Start of Block
(* ===== verification/Setup.v ===== *)
(** * The setup wizard

    [internal/api/setup/handlers.go], [install.go], [internal/middleware/setup.go],
    [handleSetupToken] of [cmd/server/main.go] and the loading of the saved
    configuration at start-up ([internal/api/router_startup.go]).

    A world is the settings tables, the memory of the process (the attempts of the
    rate limiter, the providers that serve logins, the scanning configuration) and
    the outside.  Bodies arrive bound; contexts, timeouts and logging are left out. *)

From S2P Require Import Prelude GoStrings SemVer Filepath TfMirrorRepo TfMirrorSync Tables SetupRepo.

#[local] Open Scope Z_scope.

(** ** Inputs *)

Record OIDCConfigInput := {
  oi_Name : string;
  oi_ProviderType : string;
  oi_IssuerURL : string;
  oi_ClientID : string;
  oi_ClientSecret : string;
  oi_RedirectURL : string;
  oi_Scopes : list string;
  (** the object as JSON text *)
  oi_ExtraConfig : option string;
}.

Record LDAPConfigInput := {
  li_Host : string;
  li_Port : Z;
  li_UseTLS : bool;
  li_StartTLS : bool;
  li_InsecureSkipVerify : bool;
  li_BindDN : string;
  li_BindPassword : string;
  li_BaseDN : string;
  li_UserFilter : string;
  li_UserAttrEmail : string;
  li_UserAttrName : string;
  li_GroupBaseDN : string;
  li_GroupFilter : string;
  li_GroupMemberAttr : string;
}.

Record StorageConfigInput := {
  si_BackendType : string;
  si_LocalBasePath : string;
  si_LocalServeDirectly : option bool;
  si_AzureAccountName : string;
  si_AzureAccountKey : string;
  si_AzureContainerName : string;
  si_AzureCDNURL : string;
  si_S3Endpoint : string;
  si_S3Region : string;
  si_S3Bucket : string;
  si_S3AuthMethod : string;
  si_S3AccessKeyID : string;
  si_S3SecretAccessKey : string;
  si_S3RoleARN : string;
  si_S3RoleSessionName : string;
  si_S3ExternalID : string;
  si_S3WebIdentityTokenFile : string;
  si_GCSBucket : string;
  si_GCSProjectID : string;
  si_GCSAuthMethod : string;
  si_GCSCredentialsFile : string;
  si_GCSCredentialsJSON : string;
  si_GCSEndpoint : string;
}.
(* ===== verification/SetupSafety.v ===== *)
(** * What the setup wizard lets through

    Without the token nothing moves; guesses are limited; once the setup is complete
    no request to the wizard touches identity, storage or the token; completion needs
    every part; what a restart finds. *)

From S2P Require Import Prelude GoStrings SemVer Filepath TfMirrorRepo TfMirrorSync Tables SetupRepo Setup.

#[local] Open Scope Z_scope.

(** ** The middleware *)

Definition with_attempts {Y} (a : gmap string (list Z)) (s : beside sudb (proc Y)) : beside sudb (proc Y) :=
  let p := around s in
  Beside (tabs s) (Proc a (oidcProvider p) (ldapProvider p) (Scanning p) (scannerStarts p) (world p)).

Section Safety.
Context {Y : Type} `{IdentityStore Y} `{Secrets Y} `{Host Y} `{SetupCodec}.
#[local] Abbreviation W := (env (beside sudb (proc Y))).
#[local] Abbreviation P := (prog W).

Definition completed (t : sudb) : Prop :=
  exists x, system_settings t = Some x /\ SetupCompleted x = true.

Definition pending (t : sudb) : Prop :=
  exists x, system_settings t = Some x /\ SetupCompleted x = true /\ ScanningConfigured x = false.

(** The header carries, after the scheme, a token whose hash is the stored one. *)
Definition holds_token (t : sudb) (authHeader : string) : Prop :=
  exists scheme token x hash, authHeader = scheme +:+ " " +:+ token /\ to_lower scheme = "setuptoken" /\
    system_settings t = Some x /\ SetupTokenHash x = Some hash /\ hash <> "" /\
    CompareHashAndPassword hash (trim_space token) = true.

Lemma split2_some c s a b : split2 c s = (a, Some b) -> s = a +:+ String c b.
Proof.
  revert a. induction s as [|d s IH]; intros a; cbn [split2]; [done|].
  destruct (Ascii.eqb_spec d c) as [->|]; [by intros [= <- <-]|].
  destruct (split2 c s) as [a' r]. cbn [fst snd]. intros [= <- ->]. rewrite append_cons. f_equal. by apply IH.
Qed.

Lemma token_of_header h token : setup_token h = Ok token ->
  exists scheme rest, h = scheme +:+ " " +:+ rest /\ to_lower scheme = "setuptoken" /\ token = trim_space rest.
Proof.
  unfold setup_token. destruct (String.eqb h ""); [done|].
  destruct (split2 " " h) as [scheme [rest|]] eqn:Es; [|done].
  destruct (equal_fold scheme "SetupToken") eqn:Ef; [|done]. intros [= <-].
  exists scheme, rest. split; [by apply split2_some in Es as ->|]. split; [|done].
  unfold equal_fold in Ef. by apply String.eqb_eq in Ef.
Qed.

(** A statement that only reads. *)
Lemma query_st {A} op (f : sudb -> res A) (w : W) :
  st (snd (query op f w)) = st w /\
  (fst (query op f w) = f (tabs (st w)) \/ fst (query op f w) = Err (ErrDB op)).
Proof.
  unfold query, sql, db. destruct (faults w) as [|[] fs]; cbn; split; auto;
    by destruct (st w).
Qed.

Lemma clock_query {A} op (f : sudb -> res A) (w : W) : clock (snd (query op f w)) = clock w.
Proof. unfold query, sql, db. by destruct (faults w) as [|[] fs]. Qed.
(* ===== verification/InstallerSafety.v ===== *)
(** * What the installer of scanner binaries guarantees

    Nothing outside the install directory is written, a failure leaves the links in
    place, and an installed binary is the entry of an archive whose digest was the
    published one. *)

From S2P Require Import Prelude GoStrings Filepath Regexp TfReleases TfMirrorSync Checksums Os Archive Tables Installer.

#[local] Open Scope Z_scope.

(** ** Child paths *)

Lemma plain_no_slash s : contains_any s "/\" = false -> no_slash s = true.
Proof.
  induction s as [|c s IH]; [done|]. cbn [contains_any no_slash]. intros Hc.
  apply orb_false_elim in Hc as [Hc Hs]. rewrite IH by done. rewrite andb_true_r.
  unfold char_in in Hc. cbn in Hc. apply orb_false_elim in Hc as [Hc _]. by rewrite Hc.
Qed.

Lemma dotdot_contains s : contains s ".." = false -> s <> "..".
Proof. by intros Hc ->. Qed.

Lemma prefix_length s p : has_prefix s p = true -> (String.length p <= String.length s)%nat.
Proof. intros [t ->]%has_prefix_iff. rewrite length_append_s. lia. Qed.

Lemma join_onto_one r base name :
  canon r base -> proper name -> join_onto r base name = base ++ [name].
Proof.
  intros Hb Hn. unfold join_onto. rewrite split_one by apply Hn. cbn [fold_left].
  destruct Hn as (H1 & H2 & H3 & _). unfold clean_step.
  destruct (String.eqb_spec name ""), (String.eqb_spec name "."), (String.eqb_spec name ".."); try done.
  cbn. by rewrite rev_involutive.
Qed.

Lemma Forall_one (s : string) : proper s -> Forall proper [s].
Proof. intros Hs. apply List.Forall_cons; [done | apply List.Forall_nil]. Qed.

Lemma Join_proper dir name :
  dir <> "" -> proper name -> Filepath.Join dir name = render (IsAbs dir) (segs dir ++ [name]).
Proof. intros Hd Hn. rewrite Join_onto, join_onto_one; [done | apply segs_canon | done | done]. Qed.

Lemma Join_dot dir : dir <> "" -> Filepath.Join dir "." = Clean dir.
Proof.
  intros Hd. rewrite Join_onto by done. unfold join_onto. cbn. by rewrite rev_involutive, Clean_render.
Qed.
(* ===== verification/ModuleRegistry.v ===== *)
(** * The module handlers

    The protocol and publishing endpoints of [internal/api/modules] (upload, download,
    versions, search) and the administration of modules in [api/admin/modules.go],
    over the catalogue's tables ([ModuleRepo]) and the storage interface ([Backend]).
    Work a handler leaves to a goroutine (download counters, audit rows, e-mail)
    happens at its end.  Logging and metrics are left out, and so are JSON names. *)

From S2P Require Import Prelude GoStrings AutoApprove Validation Os Archive LocalStorage StorageSpec Backend.
From S2P Require Import TfMirrorRepo TfMirrorSync ProvRepo ProvSync Tables ModuleRepo.

#[local] Open Scope Z_scope.

(** ** Interfaces *)

(** [internal/analyzer]: terraform-docs over an archive. *)
Class Analyzer := AnalyzeArchive : string -> res (option string).

(** What the policy sees of an upload. *)
Record policy_input := {
  pi_Namespace : string;
  pi_Name : string;
  pi_System : string;
  pi_Version : string;
  pi_Size : Z;
}.

(** A compiled Rego query evaluated on an input: the violations. *)
Class Rego (Y : Type) := evaluate_query : string -> policy_input -> prog Y (res (list string)).

(** Mails and channels, and the audit table. *)
Class Notices (Y : Type) := {
  module_published : string -> string -> string -> string -> prog Y unit;
  audit_download : string -> uuid -> prog Y unit;
}.

(** ** Policies ([internal/policy/engine.go]) *)

Record PolicyEngine := {
  pe_Enabled : bool;
  pe_Mode : string;
  pe_Queries : list string;
}.

Section Policy.
Context {Y : Type} `{Rego Y}.

Fixpoint evaluate_all (queries : list string) (input : policy_input) : prog Y (res (list string)) :=
  match queries with
  | [] => ret (Ok [])
  | q :: queries' =>
      let! vs := evaluate_query q input in
      match vs with
      | Err e => ret (Err (ErrWrap "policy evaluation" e))
      | Ok vs => let? vs' := evaluate_all queries' input in ret (Ok (vs ++ vs'))
      end
  end.

(** Allowed, and the violations. *)
Definition Evaluate (e : PolicyEngine) (input : policy_input) : prog Y (res (bool * list string)) :=
  if negb (pe_Enabled e) || bool_decide (pe_Queries e = []) then ret (Ok (true, []))
  else let? vs := evaluate_all (pe_Queries e) input in ret (Ok (bool_decide (vs = []), vs)).
End Policy.

(** ** Requests and replies *)

(** The configuration the handlers read, and what is wired in. *)
Record Config := {
  DefaultBackend : string;
  ScanningEnabled : bool;
  ScanningBinaryPath : string;
  MultiTenancy : bool;
  scanRepo : bool;
  moduleDocsRepo : bool;
  policyEngine : option PolicyEngine;
}.

(** The fields of the multipart form, the file with its name, and the user. *)
Record UploadForm := {
  f_Namespace : string;
  f_Name : string;
  f_System : string;
  f_Version : string;
  f_Description : string;
  f_Source : string;
  f_File : option (string * reader);
  f_User : option string;
}.

Definition storagePath (namespace name system version : string) : string :=
  "modules/" +:+ namespace +:+ "/" +:+ name +:+ "/" +:+ system +:+ "/" +:+ version +:+ ".tar.gz".

Inductive body :=
| BError (message : string)
| BViolations (violations : list string)
| BUploaded (module : Module) (version : ModuleVersion) (filename : string)
| BNoContent (url : string)
| BVersions (source : option string) (versions : list (ModuleVersion * bool)) (total limit offset : nat)
| BSearch (results : list ModuleRepository.ModuleSearchResult) (limit offset total : nat)
| BModule (module : Module)
| BModuleDetail (module : Module) (versions : list ModuleVersion) (downloads : Z)
| BVersion (version : ModuleVersion)
| BMessage (message : string)
| BReanalyzed (docs scan : string).

Definition reply : Type := Z * body.

(** What [terraform init] reads of a deprecated version: reason and link. *)
Definition deprecation (v : ModuleVersion) : option (option string * option string) :=
  if mv_Deprecated v then
    match mv_DeprecationMessage v, mv_ReplacementSource v with
    | None, None => None
    | reason, link => Some (reason, link)
    end
  else None.

Section Handlers.
Context {Y : Type} `{GoSort} `{GoVersion} `{TarGz} `{Analyzer} `{TextSearch} `{MapRange}.
Context `{Backend Y} `{Organizations Y} `{TempFiles Y} `{Rego Y} `{Notices Y}.
Context (cfg : Config).
#[local] Abbreviation P := (prog (env (beside mdb Y))).
Import ModuleRepository.

Definition fail (status : Z) (message : string) : P reply := ret (status, BError message).

(** *** Common steps *)

(** The first field, in the order of the map, that is no registry segment. *)
Definition invalid_segment (fields : list (string * string)) : option string :=
  fst <$> List.find (fun kv => match ValidateRegistrySegment (snd kv) with Some _ => true | None => false end)
            (map_range fields).

(** The organization of the protocol handlers must be there. *)
Definition with_organization (k : uuid -> P reply) : P reply :=
  let! org := outward GetDefaultOrganization in
  match org with
  | Err e => fail 500 "Failed to get organization context"
  | Ok None => fail 500 "Default organization not found"
  | Ok (Some org) => k org
  end.

(** The administration goes on without one, and finds nothing: [None] is the
    identifier "", which no module has. *)
Definition find_module (org : option uuid) (namespace name system : string) : P (res (option Module)) :=
  match org with
  | Some org => GetModule org namespace name system
  | None => query "failed to get module" (fun _ => Err (ErrMsg "invalid input syntax for type uuid"))
  end.

Definition with_module (namespace name system : string) (k : Module -> P reply) : P reply :=
  let! org := outward GetDefaultOrganization in
  match org with
  | Err e => fail 500 "Failed to get organization context"
  | Ok org =>
      let! m := find_module org namespace name system in
      match m with
      | Err e => fail 500 "Failed to get module"
      | Ok None => fail 404 "Module not found"
      | Ok (Some module) => k module
      end
  end.

Definition with_version (namespace name system version : string) (k : ModuleVersion -> P reply) : P reply :=
  with_module namespace name system (fun module =>
    let! v := GetVersion (mo_ID module) version in
    match v with
    | Err e => fail 500 "Failed to get version"
    | Ok None => fail 404 "Version not found"
    | Ok (Some v) => k v
    end).
(** *** Upload *)

Definition required (f : UploadForm) : bool :=
  negb (String.eqb (f_Namespace f) "" || String.eqb (f_Name f) "" || String.eqb (f_System f) "" ||
        String.eqb (f_Version f) "").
End of Block
How to complete this task: Could you restate word for word the lines above from the one containing "unfold char_in in" through the one containing "Proof. by intros Hc ->. Qed.", both included, and nothing else?

Result of the exercise:
  unfold char_in in Hc. cbn in Hc. apply orb_false_elim in Hc as [Hc _]. by rewrite Hc.
Qed.

Lemma dotdot_contains s : contains s ".." = false -> s <> "..".
Proof. by intros Hc ->. Qed.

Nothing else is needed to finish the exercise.